Stored data
***

(* ===== verification/Ramfs.v ===== *)
(** * fs/ramfs.c: the flat in-memory filesystem

    [files] is the static table; file contents live in heap objects, so the
    state also holds the allocator's state and the contents [objs] of the
    live objects. A [struct ramfs_file *] is the index of its slot, a [char *]
    argument is its buffer or NULL. The filesystem refines a finite map from
    names to contents. *)
From stdpp Require Import gmap.
From S2P Require Import Prelude KString Alloc.
Open Scope c_scope.

Definition RAMFS_NAME_LEN : Z := 32.
Definition RAMFS_MAX_FILES : Z := 32.

Record ramfs_file := RamfsFile {
  name : list Z;
  data : option Z;
  size : Z;
  used : bool;
}.

Section ramfs.
Context {H : Type} `{Allocator H}.

Record ramfs := Ramfs {
  files : list ramfs_file;
  ready : bool;
  heap : H;
  objs : gmap Z (list Z);
}.

Definition set_file (i : nat) (f : ramfs_file) (s : ramfs) : ramfs :=
  Ramfs (<[i := f]> (files s)) (ready s) (heap s) (objs s).

Definition ramfs_init : M ramfs bool :=
  modify (λ s, Ramfs (replicate (Z.to_nat RAMFS_MAX_FILES)
                        (RamfsFile (zeros RAMFS_NAME_LEN) None 0 false))
                     true (heap s) (objs s));;
  ret true.

(** The loop of [lookup] from slot [i] on. *)
Fixpoint lookup_loop (i : nat) (l : list ramfs_file) (nm : list Z) : option (option nat) :=
  match l with
  | [] => Some None
  | f :: r =>
      if used f then
        c ← k_strcmp (name f) nm;
        if c =? 0 then Some (Some i) else lookup_loop (S i) r nm
      else lookup_loop (S i) r nm
  end.

Definition lookup (nm : option (list Z)) : M ramfs (option nat) :=
  let* s := get in
  match nm with
  | Some b => if ready s then lift (lookup_loop 0 (files s) b) else ret None
  | None => ret None
  end.

(** The loop of [ramfs_create]: the first slot that is not in use. *)
Fixpoint free_slot (i : nat) (l : list ramfs_file) : option nat :=
  match l with
  | [] => None
  | f :: r => if used f then free_slot (S i) r else Some i
  end.

Definition ramfs_create (nm : option (list Z)) : M ramfs Z :=
  let* s := get in
  match nm with
  | None => ret (-1)
  | Some b =>
      if negb (ready s) then ret (-1)
      else
        let* n := lift (k_strlen b) in
        if RAMFS_NAME_LEN <=? n then ret (-1)
        else
          let* f := lookup nm in
          match f with
          | Some _ => ret (-1)
          | None =>
              match free_slot 0 (files s) with
              | None => ret (-1)
              | Some i =>
                  let* f := lift (files s !! i) in
                  let* nm' := lift (k_strncpy (name f) b (Z.to_nat (RAMFS_NAME_LEN - 1))) in
                  modify (set_file i (RamfsFile nm' None 0 true));;
                  ret (Z.of_nat i)
              end
          end
  end.

(** A call into the allocator; the objects follow the blocks. *)
Definition heap_call {A} (m : M H A) : M ramfs A := λ s,
  match m (heap s) with
  | Some (a, h) => Some (a, Ramfs (files s) (ready s) h (objs s))
  | None => None
  end.
Definition set_obj (p : Z) (l : list Z) (s : ramfs) : ramfs :=
  Ramfs (files s) (ready s) (heap s) (<[p := l]> (objs s)).
Definition drop_obj (p : Z) (s : ramfs) : ramfs :=
  Ramfs (files s) (ready s) (heap s) (delete p (objs s)).

(** [memcpy(fresh, data, len)] gives the new object its defined bytes. *)
Definition ramfs_write (nm : option (list Z)) (dat : list Z) (len : Z) : M ramfs Z :=
  let* f := lookup nm in
  match f with
  | None => ret (-1)
  | Some i =>
      let* fresh := heap_call (al_kmalloc (if truthy len then len else 1)) in
      match fresh with
      | None => ret (-1)
      | Some p =>
          let* l := lift (slice dat 0 len) in
          modify (set_obj p l);;
          let* s := get in
          let* f := lift (files s !! i) in
          (match data f with
           | Some old => heap_call (al_kfree (Some old));; modify (drop_obj old)
           | None => ret tt
           end);;
          modify (set_file i (RamfsFile (name f) (Some p) len (used f)));;
          ret 0
      end
  end.

(** [memcpy(out, f->data, n)]; nothing is read through NULL when [n] is 0. *)
Definition read_data (s : ramfs) (d : option Z) (n : Z) : option (list Z) :=
  match d with
  | None => if n =? 0 then Some [] else None
  | Some p => l ← objs s !! p; slice l 0 n
  end.

(** The return value and the new contents of [out]. *)
Definition ramfs_read (nm : option (list Z)) (out : option (list Z)) (max_len : Z) :
    M ramfs (Z * option (list Z)) :=
  let* f := lookup nm in
  match f, out with
  | Some i, Some o =>
      let* s := get in
      let* f := lift (files s !! i) in
      let n := if size f <? max_len then size f else max_len in
      let* l := lift (read_data s (data f) n) in
      let* o' := lift (splice o 0 l) in
      ret (s32 n, Some o')
  | _, _ => ret (-1, out)
  end.

Definition ramfs_size (nm : option (list Z)) : M ramfs Z :=
  let* f := lookup nm in
  match f with
  | None => ret 0
  | Some i => let* s := get in let* f := lift (files s !! i) in ret (size f)
  end.

(** [names[n]] is filled for each file in use while there is room. *)
Fixpoint list_loop (l : list ramfs_file) (n max : Z) (names : list (list Z)) :
    option (Z * list (list Z)) :=
  match l with
  | [] => Some (n, names)
  | f :: r =>
      if n <? max then
        if used f then
          d ← names !! Z.to_nat n;
          d' ← k_strncpy d (name f) (Z.to_nat (RAMFS_NAME_LEN - 1));
          list_loop r (n + 1) max (<[Z.to_nat n := d']> names)
        else list_loop r n max names
      else Some (n, names)
  end.

Definition ramfs_list (names : list (list Z)) (max : Z) : M ramfs (Z * list (list Z)) :=
  let* s := get in lift (list_loop (files s) 0 max names).

(** ** Abstraction: a finite map from names to contents *)

(** The C string a name array holds. *)
Fixpoint cname (b : list Z) : list Z :=
  match b with
  | [] => []
  | c :: r => if c =? 0 then [] else c :: cname r
  end.

Definition contents (o : gmap Z (list Z)) (f : ramfs_file) : list Z :=
  match data f with None => [] | Some p => default [] (o !! p) end.
Definition entry (o : gmap Z (list Z)) (f : ramfs_file) : option (list Z * list Z) :=
  if used f then Some (cname (name f), contents o f) else None.
Definition entries (s : ramfs) : list (list Z * list Z) := omap (entry (objs s)) (files s).

(** A name array in use holds a C string; its last byte is always NUL. *)
Definition file_ok (o : gmap Z (list Z)) (f : ramfs_file) : Prop :=
  zlen (name f) = 32 ∧ name f !! 31%nat = Some 0 ∧
  (used f = true → nonul (cname (name f)) ∧ size f = zlen (contents o f) ∧ size f < 2 ^ 30) ∧
  (used f = false → data f = None) ∧ (∀ p, data f = Some p → is_Some (o !! p)).

(** The blocks the table owns. *)
Definition owned (l : list ramfs_file) : list Z := omap data l.
End ramfs.
Arguments ramfs : clear implicits.

Section spec.
Context {H : Type} `{Allocator H} (al_inv : H → list Z → Prop) `{!AllocatorLaws H al_inv}.
(** The blocks of the other users of the heap. *)
Context (L : list Z).

(** The filesystem [s] represents the map [m]. *)
Record Rep (s : ramfs H) (m : gmap (list Z) (list Z)) : Prop := {
  rep_ready : ready s = true;
  rep_len : length (files s) = 32%nat;
  rep_files : Forall (file_ok (objs s)) (files s);
  rep_names : NoDup (entries s).*1;
  rep_heap : al_inv (heap s) (owned (files s) ++ L);
  rep_owned : NoDup (owned (files s) ++ L);
  rep_map : m = list_to_map (entries s);
}.

(** *** Names *)

Lemma cname_app s r : nonul s → cname (s ++ 0 :: r) = s.
Proof.
  induction 1 as [|c s [Hc _] _ IH]; [done|]. simpl.
  by rewrite (proj2 (Z.eqb_neq c 0) Hc), IH.
Qed.
Lemma cname_split b i : b !! i = Some 0 → ∃ r, b = cname b ++ 0 :: r.
Proof.
  revert i. induction b as [|c b IH]; intros i Hi; [done|]. simpl.
  destruct (Z.eqb_spec c 0) as [->|Hc]; [by exists b|].
  destruct i as [|i]; [by injection Hi|]. destruct (IH i Hi) as [r Hr].
  exists r. simpl. by rewrite <- Hr.
Qed.
Lemma file_cstr o f : file_ok o f → used f = true → cstr (name f) (cname (name f)).
Proof. intros (_ & Hl & Hu & _ & _) E. split; [apply Hu, E|]. by eapply cname_split. Qed.

(** [k_strncpy] into a name array whose last byte is NUL. *)
Lemma k_strncpy_cstr d nm r n :
  nonul nm → (length nm ≤ n)%nat → length d = S n → d !! n = Some 0 →
  k_strncpy d (nm ++ 0 :: r) n = Some (nm ++ replicate (S n - length nm) 0).
Proof.
  intros Hnm. revert d n. induction Hnm as [|c nm [Hc _] _ IH]; intros d n Hn Hd Hz.
  - simpl. destruct d as [|x d]; [done|]. destruct n as [|n].
    { simpl in *. destruct d; [|done]. by injection Hz as ->. }
    unfold k_strncpy. simpl (0 =? 0). cbv iota. unfold splice. rewrite length_replicate.
    rewrite (proj2 (Z.leb_le _ _)) by lia.
    rewrite (proj2 (Z.leb_le _ _)) by (unfold zlen; rewrite length_replicate; lia).
    change (Z.to_nat 0) with 0%nat. rewrite Nat.add_0_l. cbn [length app]. replace (S (S n) - 0)%nat with (S (S n)) by lia.
    change (0 :: replicate (S n) 0) with (replicate (S (S n)) 0).
    rewrite (replicate_S_end (S n) 0). cbn [andb]. f_equal. rewrite take_0. rewrite app_nil_l. f_equal.
    apply list_eq. intros j. rewrite lookup_drop. destruct j as [|j].
    { by rewrite Nat.add_0_r, Hz. }
    by rewrite lookup_ge_None_2 by lia.
  - destruct n as [|n]; [simpl in Hn; lia|]. destruct d as [|x d]; [done|]. simpl.
    rewrite (proj2 (Z.eqb_neq c 0) Hc). simpl in *. rewrite (IH d n) by (done || lia). done.
Qed.

(** *** Lookup *)

Lemma omap_mid {A B} (f : A → option B) l1 x l2 y :
  f x = Some y → omap f (l1 ++ x :: l2) = omap f l1 ++ y :: omap f l2.
Proof. intros E. rewrite omap_app. simpl. by rewrite E. Qed.
Lemma omap_mid_none {A B} (f : A → option B) l1 x l2 :
  f x = None → omap f (l1 ++ x :: l2) = omap f l1 ++ omap f l2.
Proof. intros E. rewrite omap_app. simpl. by rewrite E. Qed.

(** The table around slot [j]. *)
Definition slot (l : list ramfs_file) (j : nat) l1 f l2 : Prop :=
  l = l1 ++ f :: l2 ∧ j = length l1.
Lemma slot_lookup l j l1 f l2 : slot l j l1 f l2 → l !! j = Some f.
Proof. intros [-> ->]. by apply list_lookup_middle. Qed.
Lemma slot_insert l j l1 f l2 f' : slot l j l1 f l2 → <[j := f']> l = l1 ++ f' :: l2.
Proof.
  intros [-> ->]. replace (length l1) with (length l1 + 0)%nat by lia.
  by rewrite insert_app_r.
Qed.

Lemma lookup_loop_spec o l b nm i :
  Forall (file_ok o) l → cstr b nm →
  ∃ r, lookup_loop i l b = Some r ∧
    match r with
    | Some j => ∃ k l1 f l2, j = (i + k)%nat ∧ slot l k l1 f l2 ∧ used f = true ∧ cname (name f) = nm
    | None => nm ∉ (omap (entry o) l).*1
    end.
Proof.
  intros Hl Hb. revert i. induction Hl as [|f l Hf Hl IH]; intros i; cbn [lookup_loop].
  { eexists; split; [done|]. apply not_elem_of_nil. }
  destruct (IH (S i)) as (r & E & Hr).
  assert (Hskip : (used f = true → cname (name f) ≠ nm) →
    match r with
    | Some j => ∃ k l1 f' l2, j = (i + k)%nat ∧ slot (f :: l) k l1 f' l2 ∧
                  used f' = true ∧ cname (name f') = nm
    | None => nm ∉ (omap (entry o) (f :: l)).*1
    end).
  { intros Hne. destruct r as [j|].
    - destruct Hr as (k & l1 & f' & l2 & -> & [-> ->] & Hu & Hn).
      exists (S (length l1)), (f :: l1), f', l2. split_and!; [lia|done|done|done].
    - cbn [omap list_omap]. unfold entry at 1. destruct (used f) eqn:E'; [|done].
      cbn [fmap list_fmap fst]. apply not_elem_of_cons.
      split; [|done]. intros ->. by apply (Hne eq_refl). }
  destruct (used f) eqn:Eu; [|exists r; split; [done|by apply Hskip]].
  destruct (k_strcmp_total (cname (name f)) nm) with
    (ra := drop (S (length (cname (name f)))) (name f))
    (rb := drop (S (length nm)) b) as (c & Ec & Hc); [apply Hf, Eu|apply Hb|].
  assert (Hdrop : ∀ x s, cstr x s → s ++ 0 :: drop (S (length s)) x = x).
  { intros x s [_ [rr ->]]. f_equal. rewrite (cons_middle 0 s rr), app_assoc.
    by rewrite drop_app_length' by (rewrite length_app; simpl; lia). }
  rewrite (Hdrop _ _ (file_cstr _ _ Hf Eu)), (Hdrop _ _ Hb) in Ec. rewrite Ec. simpl.
  destruct (Z.eqb_spec c 0) as [->|Hn0].
  - exists (Some i). split; [done|]. exists 0%nat, [], f, l.
    split_and!; [lia|done|done|by apply Hc].
  - exists r. split; [done|]. apply Hskip. intros _ Eq. by apply Hn0, Hc.
Qed.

***

The lines above, starting at the one with "k l1 f' l2 ∧" and ending at the one with "cbn [fmap list_fmap", are the only ones to return, exactly as written.

    | Some j => ∃ k l1 f' l2, j = (i + k)%nat ∧ slot (f :: l) k l1 f' l2 ∧
                  used f' = true ∧ cname (name f') = nm
    | None => nm ∉ (omap (entry o) (f :: l)).*1
    end).
  { intros Hne. destruct r as [j|].
    - destruct Hr as (k & l1 & f' & l2 & -> & [-> ->] & Hu & Hn).
      exists (S (length l1)), (f :: l1), f', l2. split_and!; [lia|done|done|done].
    - cbn [omap list_omap]. unfold entry at 1. destruct (used f) eqn:E'; [|done].
      cbn [fmap list_fmap fst]. apply not_elem_of_cons.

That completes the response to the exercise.